[Dataset entries]

○ ○ ○ ○ ○

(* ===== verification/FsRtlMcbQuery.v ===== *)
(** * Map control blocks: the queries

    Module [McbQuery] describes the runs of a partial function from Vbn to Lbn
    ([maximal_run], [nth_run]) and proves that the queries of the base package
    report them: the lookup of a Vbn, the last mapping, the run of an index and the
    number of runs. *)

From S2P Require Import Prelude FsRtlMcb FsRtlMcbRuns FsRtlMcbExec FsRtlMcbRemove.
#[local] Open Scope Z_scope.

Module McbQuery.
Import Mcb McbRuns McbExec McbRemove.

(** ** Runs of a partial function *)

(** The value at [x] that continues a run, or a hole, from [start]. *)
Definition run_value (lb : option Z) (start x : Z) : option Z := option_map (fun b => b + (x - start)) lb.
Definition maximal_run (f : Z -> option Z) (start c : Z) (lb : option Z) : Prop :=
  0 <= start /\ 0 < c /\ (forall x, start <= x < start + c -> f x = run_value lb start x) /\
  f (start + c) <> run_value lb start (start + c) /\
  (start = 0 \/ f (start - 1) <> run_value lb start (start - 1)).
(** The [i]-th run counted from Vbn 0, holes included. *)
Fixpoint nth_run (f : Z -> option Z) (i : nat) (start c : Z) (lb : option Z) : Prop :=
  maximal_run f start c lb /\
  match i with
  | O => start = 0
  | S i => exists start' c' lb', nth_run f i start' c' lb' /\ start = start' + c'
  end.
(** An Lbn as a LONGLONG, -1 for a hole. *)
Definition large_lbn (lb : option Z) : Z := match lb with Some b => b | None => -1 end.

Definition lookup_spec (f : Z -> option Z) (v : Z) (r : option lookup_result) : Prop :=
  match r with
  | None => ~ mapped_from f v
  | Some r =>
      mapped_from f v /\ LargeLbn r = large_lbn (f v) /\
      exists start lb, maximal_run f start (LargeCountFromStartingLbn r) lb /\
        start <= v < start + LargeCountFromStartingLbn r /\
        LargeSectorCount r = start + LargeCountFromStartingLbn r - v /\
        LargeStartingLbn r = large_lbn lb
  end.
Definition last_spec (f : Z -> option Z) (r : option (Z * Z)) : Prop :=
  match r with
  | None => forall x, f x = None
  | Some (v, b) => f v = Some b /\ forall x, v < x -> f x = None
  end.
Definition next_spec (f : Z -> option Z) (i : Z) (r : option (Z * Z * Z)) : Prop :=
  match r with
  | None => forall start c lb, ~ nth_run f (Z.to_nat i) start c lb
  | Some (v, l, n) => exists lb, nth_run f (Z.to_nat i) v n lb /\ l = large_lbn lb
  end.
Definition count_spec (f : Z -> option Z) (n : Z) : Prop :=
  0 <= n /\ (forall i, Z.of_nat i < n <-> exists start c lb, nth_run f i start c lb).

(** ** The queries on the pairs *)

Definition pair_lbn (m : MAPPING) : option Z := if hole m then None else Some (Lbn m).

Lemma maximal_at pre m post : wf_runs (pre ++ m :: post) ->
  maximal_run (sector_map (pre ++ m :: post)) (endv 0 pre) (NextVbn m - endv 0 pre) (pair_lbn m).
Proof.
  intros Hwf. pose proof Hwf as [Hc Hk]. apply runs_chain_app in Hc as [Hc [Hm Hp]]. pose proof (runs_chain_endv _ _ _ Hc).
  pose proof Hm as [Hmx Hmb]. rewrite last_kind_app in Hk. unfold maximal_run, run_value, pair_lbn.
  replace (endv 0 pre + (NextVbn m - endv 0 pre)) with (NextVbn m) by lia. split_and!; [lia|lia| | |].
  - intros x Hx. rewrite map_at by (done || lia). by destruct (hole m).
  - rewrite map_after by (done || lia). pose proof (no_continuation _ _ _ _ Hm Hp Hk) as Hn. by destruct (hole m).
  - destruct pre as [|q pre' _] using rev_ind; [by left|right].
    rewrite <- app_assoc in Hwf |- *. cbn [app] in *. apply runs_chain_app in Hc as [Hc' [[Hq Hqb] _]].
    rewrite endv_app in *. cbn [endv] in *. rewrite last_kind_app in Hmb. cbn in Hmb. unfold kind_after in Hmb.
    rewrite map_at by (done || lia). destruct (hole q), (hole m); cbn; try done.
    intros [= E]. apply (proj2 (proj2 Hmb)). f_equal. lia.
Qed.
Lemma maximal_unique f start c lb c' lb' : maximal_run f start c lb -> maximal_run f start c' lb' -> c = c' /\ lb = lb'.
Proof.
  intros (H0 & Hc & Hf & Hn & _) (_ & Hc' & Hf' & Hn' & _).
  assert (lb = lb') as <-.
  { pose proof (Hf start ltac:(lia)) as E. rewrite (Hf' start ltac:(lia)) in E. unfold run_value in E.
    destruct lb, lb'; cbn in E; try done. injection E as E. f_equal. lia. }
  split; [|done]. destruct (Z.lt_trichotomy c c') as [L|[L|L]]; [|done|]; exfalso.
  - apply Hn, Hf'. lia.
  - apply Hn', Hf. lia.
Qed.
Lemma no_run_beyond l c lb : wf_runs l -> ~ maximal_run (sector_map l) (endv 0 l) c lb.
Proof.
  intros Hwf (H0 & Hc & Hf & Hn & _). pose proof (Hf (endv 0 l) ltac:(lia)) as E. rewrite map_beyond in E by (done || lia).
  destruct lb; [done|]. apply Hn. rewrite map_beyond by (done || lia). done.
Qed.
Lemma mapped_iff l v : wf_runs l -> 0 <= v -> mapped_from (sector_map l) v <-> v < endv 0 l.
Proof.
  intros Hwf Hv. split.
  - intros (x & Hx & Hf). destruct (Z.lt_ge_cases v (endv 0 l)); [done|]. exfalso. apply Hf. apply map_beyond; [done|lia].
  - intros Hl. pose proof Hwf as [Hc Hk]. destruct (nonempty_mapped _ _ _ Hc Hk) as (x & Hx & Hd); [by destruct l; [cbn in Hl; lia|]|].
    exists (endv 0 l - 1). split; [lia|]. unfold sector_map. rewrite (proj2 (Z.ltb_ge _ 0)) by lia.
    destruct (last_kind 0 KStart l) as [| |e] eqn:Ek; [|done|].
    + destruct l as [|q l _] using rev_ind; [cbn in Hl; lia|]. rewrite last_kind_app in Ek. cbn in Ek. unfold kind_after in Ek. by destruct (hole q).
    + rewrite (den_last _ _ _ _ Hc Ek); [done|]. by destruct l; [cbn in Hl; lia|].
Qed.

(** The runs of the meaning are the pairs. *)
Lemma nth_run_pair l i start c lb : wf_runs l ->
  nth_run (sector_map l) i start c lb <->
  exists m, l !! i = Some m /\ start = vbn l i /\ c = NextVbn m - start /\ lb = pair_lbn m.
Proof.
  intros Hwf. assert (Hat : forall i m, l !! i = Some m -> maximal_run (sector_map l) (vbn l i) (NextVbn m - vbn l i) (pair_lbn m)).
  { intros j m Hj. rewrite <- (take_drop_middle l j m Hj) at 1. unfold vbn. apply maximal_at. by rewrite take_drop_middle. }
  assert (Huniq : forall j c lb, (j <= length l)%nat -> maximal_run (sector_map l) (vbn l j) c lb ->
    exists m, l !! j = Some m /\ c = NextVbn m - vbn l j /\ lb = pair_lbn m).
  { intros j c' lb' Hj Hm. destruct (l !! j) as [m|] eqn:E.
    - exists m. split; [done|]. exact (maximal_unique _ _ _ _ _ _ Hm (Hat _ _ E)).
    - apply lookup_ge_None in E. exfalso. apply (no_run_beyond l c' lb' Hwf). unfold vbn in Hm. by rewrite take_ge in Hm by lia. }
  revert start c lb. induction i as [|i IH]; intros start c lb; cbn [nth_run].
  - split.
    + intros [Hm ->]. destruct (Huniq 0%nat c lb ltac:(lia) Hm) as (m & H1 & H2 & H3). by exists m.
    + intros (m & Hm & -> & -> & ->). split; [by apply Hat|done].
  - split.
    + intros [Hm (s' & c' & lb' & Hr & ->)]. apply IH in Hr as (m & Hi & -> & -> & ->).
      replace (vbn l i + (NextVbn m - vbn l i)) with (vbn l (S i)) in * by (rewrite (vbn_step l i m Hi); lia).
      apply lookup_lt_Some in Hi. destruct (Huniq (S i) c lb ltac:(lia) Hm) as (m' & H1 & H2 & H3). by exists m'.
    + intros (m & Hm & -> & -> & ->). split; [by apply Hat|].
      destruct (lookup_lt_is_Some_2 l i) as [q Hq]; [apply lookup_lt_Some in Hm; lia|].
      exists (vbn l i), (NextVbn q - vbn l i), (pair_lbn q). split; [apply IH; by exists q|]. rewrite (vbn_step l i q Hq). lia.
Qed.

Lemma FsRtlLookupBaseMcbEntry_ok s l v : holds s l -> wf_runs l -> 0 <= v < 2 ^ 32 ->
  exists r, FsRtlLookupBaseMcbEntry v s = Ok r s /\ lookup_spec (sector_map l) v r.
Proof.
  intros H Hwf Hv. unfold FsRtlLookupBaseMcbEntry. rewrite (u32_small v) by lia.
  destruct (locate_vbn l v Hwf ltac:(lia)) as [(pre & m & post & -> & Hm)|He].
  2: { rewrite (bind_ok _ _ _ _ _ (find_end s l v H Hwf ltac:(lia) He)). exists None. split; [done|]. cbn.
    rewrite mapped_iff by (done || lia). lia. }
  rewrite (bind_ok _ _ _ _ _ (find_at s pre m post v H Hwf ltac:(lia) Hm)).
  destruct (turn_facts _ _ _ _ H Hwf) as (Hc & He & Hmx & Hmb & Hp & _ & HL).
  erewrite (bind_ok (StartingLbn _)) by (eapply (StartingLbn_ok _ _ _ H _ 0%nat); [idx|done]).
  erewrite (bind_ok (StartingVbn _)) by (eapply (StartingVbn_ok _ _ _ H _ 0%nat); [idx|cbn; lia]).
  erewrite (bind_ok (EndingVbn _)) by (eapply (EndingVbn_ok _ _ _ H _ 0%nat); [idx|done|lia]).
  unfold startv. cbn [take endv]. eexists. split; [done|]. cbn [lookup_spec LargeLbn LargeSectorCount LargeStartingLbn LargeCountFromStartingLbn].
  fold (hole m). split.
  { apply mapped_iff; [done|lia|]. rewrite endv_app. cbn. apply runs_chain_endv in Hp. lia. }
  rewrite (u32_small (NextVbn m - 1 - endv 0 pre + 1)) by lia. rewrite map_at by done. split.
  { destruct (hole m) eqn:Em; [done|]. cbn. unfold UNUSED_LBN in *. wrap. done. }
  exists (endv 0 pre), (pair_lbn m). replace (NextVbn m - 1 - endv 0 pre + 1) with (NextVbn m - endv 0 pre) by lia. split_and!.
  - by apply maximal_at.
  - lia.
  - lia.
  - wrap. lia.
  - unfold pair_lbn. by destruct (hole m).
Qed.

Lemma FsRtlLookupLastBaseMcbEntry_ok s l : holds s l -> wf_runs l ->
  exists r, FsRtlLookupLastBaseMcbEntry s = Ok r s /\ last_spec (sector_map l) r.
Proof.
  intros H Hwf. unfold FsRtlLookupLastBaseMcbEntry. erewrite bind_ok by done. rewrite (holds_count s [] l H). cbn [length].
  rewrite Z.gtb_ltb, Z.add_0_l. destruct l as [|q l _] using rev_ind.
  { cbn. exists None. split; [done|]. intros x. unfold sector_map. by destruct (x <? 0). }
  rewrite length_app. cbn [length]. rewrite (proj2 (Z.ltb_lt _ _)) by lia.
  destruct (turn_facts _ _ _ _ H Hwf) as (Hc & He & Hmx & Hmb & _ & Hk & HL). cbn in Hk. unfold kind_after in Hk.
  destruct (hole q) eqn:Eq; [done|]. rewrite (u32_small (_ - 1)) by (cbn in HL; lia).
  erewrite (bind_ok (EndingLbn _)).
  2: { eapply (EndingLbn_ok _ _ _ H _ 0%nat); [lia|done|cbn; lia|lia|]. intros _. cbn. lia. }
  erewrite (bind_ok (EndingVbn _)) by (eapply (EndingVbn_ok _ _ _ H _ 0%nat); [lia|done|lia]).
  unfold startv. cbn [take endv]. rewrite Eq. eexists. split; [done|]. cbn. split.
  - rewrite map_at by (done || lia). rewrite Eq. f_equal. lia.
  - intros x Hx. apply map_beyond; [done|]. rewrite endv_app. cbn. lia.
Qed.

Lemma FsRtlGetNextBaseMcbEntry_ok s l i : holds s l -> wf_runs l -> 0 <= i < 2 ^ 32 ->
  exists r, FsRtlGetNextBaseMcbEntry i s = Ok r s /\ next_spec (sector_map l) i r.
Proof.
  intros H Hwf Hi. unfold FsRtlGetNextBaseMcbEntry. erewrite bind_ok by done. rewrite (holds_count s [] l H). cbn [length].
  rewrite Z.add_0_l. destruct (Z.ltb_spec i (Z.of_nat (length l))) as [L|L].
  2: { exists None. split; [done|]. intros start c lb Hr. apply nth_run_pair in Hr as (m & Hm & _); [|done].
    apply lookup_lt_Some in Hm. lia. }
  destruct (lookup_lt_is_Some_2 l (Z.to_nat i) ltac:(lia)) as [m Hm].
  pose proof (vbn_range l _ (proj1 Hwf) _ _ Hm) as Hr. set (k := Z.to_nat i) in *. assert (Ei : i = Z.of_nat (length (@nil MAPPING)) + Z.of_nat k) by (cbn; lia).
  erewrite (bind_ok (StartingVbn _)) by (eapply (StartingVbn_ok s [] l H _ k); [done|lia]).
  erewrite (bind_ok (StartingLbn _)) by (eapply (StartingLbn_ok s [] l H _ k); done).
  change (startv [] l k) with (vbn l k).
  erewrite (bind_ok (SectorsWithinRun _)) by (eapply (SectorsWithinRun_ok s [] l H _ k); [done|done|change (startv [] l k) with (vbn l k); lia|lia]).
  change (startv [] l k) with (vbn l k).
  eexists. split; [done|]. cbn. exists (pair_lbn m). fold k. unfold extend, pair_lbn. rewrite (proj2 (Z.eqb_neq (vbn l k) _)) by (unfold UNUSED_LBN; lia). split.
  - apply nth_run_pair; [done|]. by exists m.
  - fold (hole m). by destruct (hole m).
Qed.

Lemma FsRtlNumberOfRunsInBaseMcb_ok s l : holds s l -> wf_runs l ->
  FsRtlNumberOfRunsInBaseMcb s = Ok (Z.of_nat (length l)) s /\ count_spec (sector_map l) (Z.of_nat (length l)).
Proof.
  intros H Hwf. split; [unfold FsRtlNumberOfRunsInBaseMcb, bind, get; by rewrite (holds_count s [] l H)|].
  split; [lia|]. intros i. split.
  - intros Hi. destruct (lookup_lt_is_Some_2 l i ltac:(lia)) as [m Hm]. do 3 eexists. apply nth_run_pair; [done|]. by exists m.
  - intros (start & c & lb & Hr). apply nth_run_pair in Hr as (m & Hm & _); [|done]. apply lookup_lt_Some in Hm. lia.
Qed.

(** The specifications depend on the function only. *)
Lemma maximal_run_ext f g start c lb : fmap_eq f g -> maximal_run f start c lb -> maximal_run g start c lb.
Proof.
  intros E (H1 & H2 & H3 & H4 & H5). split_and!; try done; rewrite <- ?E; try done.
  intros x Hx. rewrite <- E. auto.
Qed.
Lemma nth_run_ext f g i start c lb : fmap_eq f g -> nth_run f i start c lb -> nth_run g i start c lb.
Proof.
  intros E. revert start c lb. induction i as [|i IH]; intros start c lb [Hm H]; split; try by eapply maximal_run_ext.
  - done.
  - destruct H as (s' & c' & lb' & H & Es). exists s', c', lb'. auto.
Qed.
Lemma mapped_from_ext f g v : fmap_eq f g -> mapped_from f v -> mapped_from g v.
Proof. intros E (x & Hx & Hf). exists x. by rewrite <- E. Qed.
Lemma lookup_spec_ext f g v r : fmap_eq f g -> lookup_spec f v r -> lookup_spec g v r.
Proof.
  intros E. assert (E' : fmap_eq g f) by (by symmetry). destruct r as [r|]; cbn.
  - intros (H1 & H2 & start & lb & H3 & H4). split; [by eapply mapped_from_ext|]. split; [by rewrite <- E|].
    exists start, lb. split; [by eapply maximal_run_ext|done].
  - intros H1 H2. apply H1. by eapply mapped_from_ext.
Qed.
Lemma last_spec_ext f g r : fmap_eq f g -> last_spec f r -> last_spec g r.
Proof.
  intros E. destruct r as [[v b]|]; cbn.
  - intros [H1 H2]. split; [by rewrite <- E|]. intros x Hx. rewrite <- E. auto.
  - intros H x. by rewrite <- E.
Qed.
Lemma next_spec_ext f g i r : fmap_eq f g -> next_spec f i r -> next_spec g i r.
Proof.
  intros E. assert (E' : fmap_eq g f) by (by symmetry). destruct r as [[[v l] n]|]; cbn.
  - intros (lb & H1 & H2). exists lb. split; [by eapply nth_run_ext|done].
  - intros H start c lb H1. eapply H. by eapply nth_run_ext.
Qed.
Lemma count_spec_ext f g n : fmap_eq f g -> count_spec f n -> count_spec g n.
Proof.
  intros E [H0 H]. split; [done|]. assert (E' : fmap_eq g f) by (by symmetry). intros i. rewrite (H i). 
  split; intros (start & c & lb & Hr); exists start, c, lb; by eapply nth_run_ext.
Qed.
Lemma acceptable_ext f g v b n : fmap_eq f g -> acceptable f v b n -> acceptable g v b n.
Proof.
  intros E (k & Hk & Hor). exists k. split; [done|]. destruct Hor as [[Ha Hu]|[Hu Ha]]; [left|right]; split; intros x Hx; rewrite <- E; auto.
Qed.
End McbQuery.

○ ○ ○ ○ ○

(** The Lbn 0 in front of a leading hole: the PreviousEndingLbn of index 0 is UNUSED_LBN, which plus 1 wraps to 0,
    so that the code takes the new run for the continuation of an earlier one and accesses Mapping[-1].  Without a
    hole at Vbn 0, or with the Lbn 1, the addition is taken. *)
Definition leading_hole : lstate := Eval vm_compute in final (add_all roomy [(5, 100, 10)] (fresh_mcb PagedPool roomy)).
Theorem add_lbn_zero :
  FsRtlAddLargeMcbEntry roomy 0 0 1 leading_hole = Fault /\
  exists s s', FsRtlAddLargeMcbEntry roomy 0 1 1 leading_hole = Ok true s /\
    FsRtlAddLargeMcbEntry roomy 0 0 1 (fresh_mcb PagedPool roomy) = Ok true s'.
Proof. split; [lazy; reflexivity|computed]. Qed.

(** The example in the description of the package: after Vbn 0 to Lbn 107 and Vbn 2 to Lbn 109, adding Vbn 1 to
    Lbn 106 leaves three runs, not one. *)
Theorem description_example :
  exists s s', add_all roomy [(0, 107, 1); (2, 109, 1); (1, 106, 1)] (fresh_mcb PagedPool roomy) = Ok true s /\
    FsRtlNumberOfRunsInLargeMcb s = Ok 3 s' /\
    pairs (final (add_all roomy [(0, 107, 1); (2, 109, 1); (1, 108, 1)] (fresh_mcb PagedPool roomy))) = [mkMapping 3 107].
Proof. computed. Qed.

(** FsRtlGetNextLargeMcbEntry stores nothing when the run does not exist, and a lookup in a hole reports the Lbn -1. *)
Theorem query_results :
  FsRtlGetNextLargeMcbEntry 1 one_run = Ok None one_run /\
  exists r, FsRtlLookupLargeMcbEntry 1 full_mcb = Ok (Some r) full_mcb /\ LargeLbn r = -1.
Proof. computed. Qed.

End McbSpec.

○ ○ ○ ○ ○

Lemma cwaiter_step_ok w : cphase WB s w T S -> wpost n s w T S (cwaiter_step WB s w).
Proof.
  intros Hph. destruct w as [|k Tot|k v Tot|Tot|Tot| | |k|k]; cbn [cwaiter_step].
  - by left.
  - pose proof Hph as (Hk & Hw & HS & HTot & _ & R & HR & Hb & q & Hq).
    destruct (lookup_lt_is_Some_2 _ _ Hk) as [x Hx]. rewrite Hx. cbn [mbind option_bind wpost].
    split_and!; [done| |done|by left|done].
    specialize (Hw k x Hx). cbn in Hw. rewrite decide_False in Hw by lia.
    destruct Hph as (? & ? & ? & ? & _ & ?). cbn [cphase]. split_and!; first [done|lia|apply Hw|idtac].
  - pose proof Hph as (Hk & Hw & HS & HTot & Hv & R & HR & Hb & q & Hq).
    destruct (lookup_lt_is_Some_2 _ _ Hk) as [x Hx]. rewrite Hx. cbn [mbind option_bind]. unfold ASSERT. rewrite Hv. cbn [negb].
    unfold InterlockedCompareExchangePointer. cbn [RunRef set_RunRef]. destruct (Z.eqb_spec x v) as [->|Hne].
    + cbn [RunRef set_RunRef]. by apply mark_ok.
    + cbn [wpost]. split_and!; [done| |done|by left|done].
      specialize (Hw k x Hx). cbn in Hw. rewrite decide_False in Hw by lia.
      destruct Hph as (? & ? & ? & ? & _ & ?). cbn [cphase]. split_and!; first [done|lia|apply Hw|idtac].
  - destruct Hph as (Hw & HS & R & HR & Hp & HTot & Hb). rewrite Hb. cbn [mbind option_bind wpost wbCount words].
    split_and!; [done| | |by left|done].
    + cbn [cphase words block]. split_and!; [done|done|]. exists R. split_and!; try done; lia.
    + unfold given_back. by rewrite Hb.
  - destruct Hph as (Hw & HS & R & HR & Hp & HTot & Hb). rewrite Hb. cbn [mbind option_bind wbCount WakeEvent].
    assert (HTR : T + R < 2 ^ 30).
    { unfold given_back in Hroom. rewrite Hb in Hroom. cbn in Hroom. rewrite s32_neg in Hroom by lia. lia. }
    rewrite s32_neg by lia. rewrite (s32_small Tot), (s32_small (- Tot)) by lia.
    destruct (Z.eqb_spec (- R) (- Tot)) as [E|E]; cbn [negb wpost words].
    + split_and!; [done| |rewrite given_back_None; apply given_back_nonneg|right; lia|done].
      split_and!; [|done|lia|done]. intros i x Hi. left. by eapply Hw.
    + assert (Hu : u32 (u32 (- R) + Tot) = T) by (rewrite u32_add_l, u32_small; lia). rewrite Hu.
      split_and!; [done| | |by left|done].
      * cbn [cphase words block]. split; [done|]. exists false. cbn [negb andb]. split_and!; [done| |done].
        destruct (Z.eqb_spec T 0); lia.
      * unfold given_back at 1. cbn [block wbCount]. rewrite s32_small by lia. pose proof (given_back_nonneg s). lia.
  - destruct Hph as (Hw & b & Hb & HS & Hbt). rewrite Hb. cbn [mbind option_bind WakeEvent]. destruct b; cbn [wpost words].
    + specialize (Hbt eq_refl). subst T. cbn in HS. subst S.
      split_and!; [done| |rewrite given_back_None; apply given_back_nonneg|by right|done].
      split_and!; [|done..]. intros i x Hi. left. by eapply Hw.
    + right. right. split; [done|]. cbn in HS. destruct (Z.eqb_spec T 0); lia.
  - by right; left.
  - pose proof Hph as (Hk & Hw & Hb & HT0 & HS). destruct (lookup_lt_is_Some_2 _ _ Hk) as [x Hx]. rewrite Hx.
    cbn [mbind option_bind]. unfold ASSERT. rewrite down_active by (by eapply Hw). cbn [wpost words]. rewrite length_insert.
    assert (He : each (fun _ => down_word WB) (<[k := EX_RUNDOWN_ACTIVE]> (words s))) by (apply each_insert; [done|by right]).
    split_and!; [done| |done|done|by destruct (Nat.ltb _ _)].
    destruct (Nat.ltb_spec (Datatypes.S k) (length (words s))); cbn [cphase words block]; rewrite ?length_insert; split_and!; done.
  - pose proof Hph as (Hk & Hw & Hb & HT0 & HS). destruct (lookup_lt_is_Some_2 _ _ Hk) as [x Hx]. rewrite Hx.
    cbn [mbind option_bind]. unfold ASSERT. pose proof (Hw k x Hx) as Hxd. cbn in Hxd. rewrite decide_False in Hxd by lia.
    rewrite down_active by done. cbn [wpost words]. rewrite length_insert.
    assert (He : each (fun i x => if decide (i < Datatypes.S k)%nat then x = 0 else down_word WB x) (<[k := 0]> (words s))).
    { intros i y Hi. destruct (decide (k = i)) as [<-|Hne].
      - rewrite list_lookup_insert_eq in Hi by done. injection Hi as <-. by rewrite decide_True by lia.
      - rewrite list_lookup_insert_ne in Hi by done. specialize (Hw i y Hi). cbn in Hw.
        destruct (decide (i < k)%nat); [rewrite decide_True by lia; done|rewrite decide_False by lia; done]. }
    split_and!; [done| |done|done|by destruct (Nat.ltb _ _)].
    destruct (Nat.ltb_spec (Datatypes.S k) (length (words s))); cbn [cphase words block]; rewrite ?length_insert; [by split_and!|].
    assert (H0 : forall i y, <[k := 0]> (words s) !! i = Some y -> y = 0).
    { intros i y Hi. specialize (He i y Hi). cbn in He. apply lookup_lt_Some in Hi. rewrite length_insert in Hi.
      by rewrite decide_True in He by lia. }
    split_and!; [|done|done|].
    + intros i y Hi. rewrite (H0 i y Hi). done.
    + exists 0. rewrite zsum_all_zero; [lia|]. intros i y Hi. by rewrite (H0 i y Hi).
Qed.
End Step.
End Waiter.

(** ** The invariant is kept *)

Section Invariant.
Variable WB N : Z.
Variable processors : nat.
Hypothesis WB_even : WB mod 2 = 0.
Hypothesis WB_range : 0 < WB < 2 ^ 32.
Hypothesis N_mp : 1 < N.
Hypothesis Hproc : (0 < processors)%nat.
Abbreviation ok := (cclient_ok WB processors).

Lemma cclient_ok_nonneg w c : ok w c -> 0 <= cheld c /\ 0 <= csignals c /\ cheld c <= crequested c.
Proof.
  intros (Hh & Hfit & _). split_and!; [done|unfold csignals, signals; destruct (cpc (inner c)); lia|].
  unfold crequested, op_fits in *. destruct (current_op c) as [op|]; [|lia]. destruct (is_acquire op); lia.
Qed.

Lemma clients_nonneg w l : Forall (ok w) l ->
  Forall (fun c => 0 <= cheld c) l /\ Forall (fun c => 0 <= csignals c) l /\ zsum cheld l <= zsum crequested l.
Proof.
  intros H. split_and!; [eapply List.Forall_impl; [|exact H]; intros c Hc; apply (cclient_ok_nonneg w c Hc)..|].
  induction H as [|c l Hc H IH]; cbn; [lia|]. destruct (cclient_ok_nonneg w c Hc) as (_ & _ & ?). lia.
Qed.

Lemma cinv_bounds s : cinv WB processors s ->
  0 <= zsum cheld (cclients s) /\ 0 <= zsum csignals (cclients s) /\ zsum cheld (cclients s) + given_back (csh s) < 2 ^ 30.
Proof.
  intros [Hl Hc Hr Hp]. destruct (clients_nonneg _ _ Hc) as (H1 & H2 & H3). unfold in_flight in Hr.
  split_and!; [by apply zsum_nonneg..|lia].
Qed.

○ ○ ○ ○ ○

• Instructions for the task: Give back, word for word, only the lines above from the line holding "unfold InterlockedCompareExchangePointer. cbn" to the line holding "wpost wbCount words].", both included.

• Reply:
    unfold InterlockedCompareExchangePointer. cbn [RunRef set_RunRef]. destruct (Z.eqb_spec x v) as [->|Hne].
    + cbn [RunRef set_RunRef]. by apply mark_ok.
    + cbn [wpost]. split_and!; [done| |done|by left|done].
      specialize (Hw k x Hx). cbn in Hw. rewrite decide_False in Hw by lia.
      destruct Hph as (? & ? & ? & ? & _ & ?). cbn [cphase]. split_and!; first [done|lia|apply Hw|idtac].
  - destruct Hph as (Hw & HS & R & HR & Hp & HTot & Hb). rewrite Hb. cbn [mbind option_bind wpost wbCount words].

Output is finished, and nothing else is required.